Demand for Electric Cars has Dried Up
Demand for electric cars has dried up and it’s time for a rethink, says billionaire founder and Chairman of chemicals giant INEOS, Sir Jim Ratcliffe. Writing in the Telegraph, he says the “notion of a quick transition away from petrol was always barmy”. Here’s an excerpt.
The electric car is not popular today. The early adopters have all bought theirs so now the car giants are having to persuade ‘normal punters’ of the merits of going electric. And they are having none of it.
There is a rather fundamental drawback with the electric car. It simply doesn’t do what you want a car to do. It doesn’t get you from A to B reliably if you are on a long journey.

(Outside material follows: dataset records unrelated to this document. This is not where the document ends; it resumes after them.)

(** What [cp] does, whatever its operands: nothing, or one write of the
    source's bytes to an entry that is not the source and holds no
    directory. *)
Lemma cp_general w src dst :
  cp w src dst = (w, 1%Z) \/
  exists ks data ts k,
    namei w src = Some (ks, Reg data ts) /\
    dir_at (w_fs w) k = false /\ k <> [] /\ k <> ks /\
    cp w src dst = write_file w k data.
Proof.
  unfold cp.
  destruct (namei w src) as [[ks [data ts|ts]]|] eqn:Es; try now left.
  destruct (namei w dst) as [[kd [dd td|td]]|] eqn:Ed.
  - unfold cp_onto. destruct (path_eq_dec ks kd) as [->|Hne]; [now left|].
    right. exists ks, data, ts, kd. unfold namei in Ed.
    destruct (resolve w dst) as [k'|]; [|discriminate].
    destruct (lookup (w_fs w) k') as [n|] eqn:El; [|discriminate].
    injection Ed as -> ->.
    split; [reflexivity|]. split; [exact (lookup_reg_not_dir _ _ _ _ El)|].
    split; [exact (lookup_reg_nonroot _ _ _ _ El)|].
    split; [congruence | reflexivity].
  - destruct (lookup (w_fs w) (kd ++ [basename src])) as [[d2 t2|t2]|] eqn:El;
      [|now left|];
      (destruct (valid_name (basename src)); [|now left]);
      unfold cp_onto;
      (destruct (path_eq_dec ks (kd ++ [basename src])) as [E|Hne];
       [now left|]);
      right; exists ks, data, ts, (kd ++ [basename src]);
      (split; [reflexivity|]);
      (split; [unfold dir_at; now rewrite El|]);
      (split; [now destruct kd|]);
      (split; [congruence | reflexivity]).
  - destruct dst as [|c dst]; [now left|].
    destruct (creat_at w _ _) as [k|] eqn:Ek; [|now left].
    apply creat_at_resolve in Ek as (Hr & Hl & Hk); [|discriminate].
    right. exists ks, data, ts, k.
    split; [reflexivity|]. split; [now apply lookup_none_not_dir|].
    split; [exact Hk|]. split; [|reflexivity].
    intros ->. unfold namei in Es.
    destruct (resolve w src) as [k0|]; [|discriminate].
    destruct (lookup (w_fs w) k0) eqn:E; [|discriminate].
    injection Es as -> ->. congruence.
Qed.

(** X6: [copy_file] never changes the file it copies from, never removes
    an entry, never puts a file where a directory is, and prints its
    [Copied] line in every case. *)
Theorem copy_file_frame (w : world) (src dst : string) :
  let w' := fst (copy_file w src dst) in
  file_at w' src = file_at w src /\
  (forall k, lookup (w_fs w) k <> None -> lookup (w_fs w') k <> None) /\
  (forall k, dir_at (w_fs w') k = dir_at (w_fs w) k) /\
  snd (copy_file w src dst) = [Copied src dst].
Proof.
  cbv zeta. split; [|split; [|split]]; try apply Decision.copy_file_out;
    unfold copy_file, spawn;
    (destruct (existsb _ (w_execs w)); [|easy]);
    destruct (cp_general w src dst)
      as [E|(ks & data & ts & k & Es & Hk & Hne & Hks & E)];
    rewrite E; try easy; unfold write_file; cbn [fst].
  - unfold file_at. rewrite namei_add_child_eq.
    rewrite (Transfer.namei_write w k _ _ src Hk Hne).
    unfold namei in Es |- *.
    destruct (resolve w src) as [k0|]; [|discriminate].
    destruct (lookup (w_fs w) k0) as [n|] eqn:El; [|discriminate].
    injection Es as -> ->.
    destruct (path_eq_dec ks k); [congruence | reflexivity].
  - intros k' H. cbn [w_fs add_child set_fs].
    destruct (path_eq_dec k' k) as [->|Hd].
    + now rewrite lookup_put_same.
    + now rewrite lookup_put_other.
  - cbn [w_fs add_child set_fs]. apply same_dirs_put_reg. exact Hk.
Qed.

End PrimsMore.

(** ** More on [mkdir_p] *)

Module MkdirMore.
Import CStr Fs Os FileSync Spec CStrFacts FsFacts Aux More Engine Frame Resolver.

Lemma mkdir_children w p : w_children (fst (mkdir w p)) = w_children w.
Proof.
  unfold mkdir. destruct p as [|c p]; [reflexivity|].
  now destruct (creat_at w _ _).
Qed.

Lemma mkdir_p_loop_children rest :
  forall w done, w_children (mkdir_p_loop w done rest) = w_children w.
Proof.
  induction rest as [|c rest IH]; intros w done; simpl; [reflexivity|].
  rewrite IH. destruct (is_slash c); [apply mkdir_children | reflexivity].
Qed.

Lemma mkdir_p_children w p : w_children (mkdir_p w p) = w_children w.
Proof.
  unfold mkdir_p.
  destruct (match last_char p with
            | Some c => if is_slash c then drop_last p else p
            | None => p
            end) as [|c0 rest].
  - apply mkdir_children.
  - now rewrite mkdir_children, mkdir_p_loop_children.
Qed.

(** X7: [mkdir_p] only adds directories.  For a path that is not empty
    and fits the buffer: no entry is removed, every regular file is as it
    was, every directory is still a directory, every new entry is a
    directory, and neither the working directory nor the list of reaped
    children changes. *)
Theorem mkdir_p_only_adds (w : world) (path : string) :
  path <> "" -> String.length path < MAX_PATH ->
  (forall k,
     same_entry (lookup (w_fs (mkdir_p w path)) k) (lookup (w_fs w) k) \/
     (lookup (w_fs w) k = None /\
      exists t, lookup (w_fs (mkdir_p w path)) k = Some (Dir t))) /\
  w_cwd (mkdir_p w path) = w_cwd w /\
  w_children (mkdir_p w path) = w_children w.
Proof.
  intros _ _. destruct (mkdir_p_grows w path) as [He Hg].
  split; [|split; [apply He | apply mkdir_p_children]].
  intros k. destruct (Hg k) as [E|[N D]].
  - left. rewrite E. apply same_entry_refl.
  - right. split; [exact N | eexists; exact D].
Qed.

(** *** A trailing slash *)

Lemma last_char_snoc p c : last_char (p ++ String c "") = Some c.
Proof.
  induction p as [|x p IH]; simpl; [reflexivity|].
  rewrite IH. now destruct (p ++ String c "")%string eqn:E; [destruct p|].
Qed.

Lemma drop_last_snoc p c : drop_last (p ++ String c "") = p.
Proof.
  induction p as [|x p IH]; simpl; [reflexivity|].
  rewrite IH. now destruct (p ++ String c "")%string eqn:E; [destruct p|].
Qed.

(** X8: one trailing slash makes no difference to [mkdir_p]: for a path
    that does not end in a slash and fits the buffer with a slash added,
    the path with the slash is handled exactly like the path itself. *)
Theorem mkdir_p_trailing_slash (w : world) (p : string) :
  ends_ok p -> String.length (p ++ "/") < MAX_PATH ->
  mkdir_p w (p ++ "/") = mkdir_p w p.
Proof.
  intros (c & Hc & Hs) _. unfold mkdir_p.
  rewrite last_char_snoc, drop_last_snoc, Hc, Hs. reflexivity.
Qed.

(** *** A path that exists *)

Lemma walk_on f a c b :
  forall cur k,
    walk f cur (a ++ c :: b) = Some k ->
    exists k', walk f cur a = Some k' /\ dir_at f k' = true.
Proof.
  intros cur k H. rewrite walk_app in H.
  destruct (walk f cur a) as [k'|]; [|discriminate].
  exists k'. split; [reflexivity|]. simpl in H.
  now destruct (dir_at f k').
Qed.

(** A path that exists up to a slash exists before that slash. *)
Lemma file_exists_before_slash w q q2 :
  q <> "" ->
  file_exists w (q ++ String "/" q2) = true -> file_exists w q = true.
Proof.
  intros Hq. rewrite !Decision.file_exists_namei. unfold namei, resolve.
  destruct q as [|c q]; [congruence|]. simpl append.
  change (start_dir w (String c (q ++ String "/" q2)))
    with (start_dir w (String c q)).
  change (String c (q ++ String "/" q2))
    with (String c q ++ String "/" q2)%string.
  rewrite split_slash_app.
  destruct (split_slash q2) as [|c2 b] eqn:E2;
    [now apply split_slash_nonempty in E2|].
  destruct (walk (w_fs w) _ (split_slash (String c q) ++ c2 :: b))
    as [k|] eqn:Hw; [|discriminate].
  intros _. apply walk_on in Hw as (k' & -> & Hd).
  unfold dir_at in Hd. now destruct (lookup (w_fs w) k').
Qed.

And you have no idea whether you will be able to fill it up. Put it together and it’s referred to as ‘range anxiety’. And it’s very real.
Electric is fine and dandy for the short local journey, but should you decide to head off for the hills, forget it. And hence demand has dried up. Tesla is making 14,000 workers redundant. In March, German sales of electric cars collapsed by 30%. You can’t give a second-hand electric car away in the U.K.
Politicians have been dreaming of vote-winning green agendas and utopian engineering and energy switches. Dreams of course, don’t need to be real. They don’t need to accommodate the needs of the consumer, the practicalities of installing colossal new infrastructure and the small matter of where all this electricity is coming from. Coal?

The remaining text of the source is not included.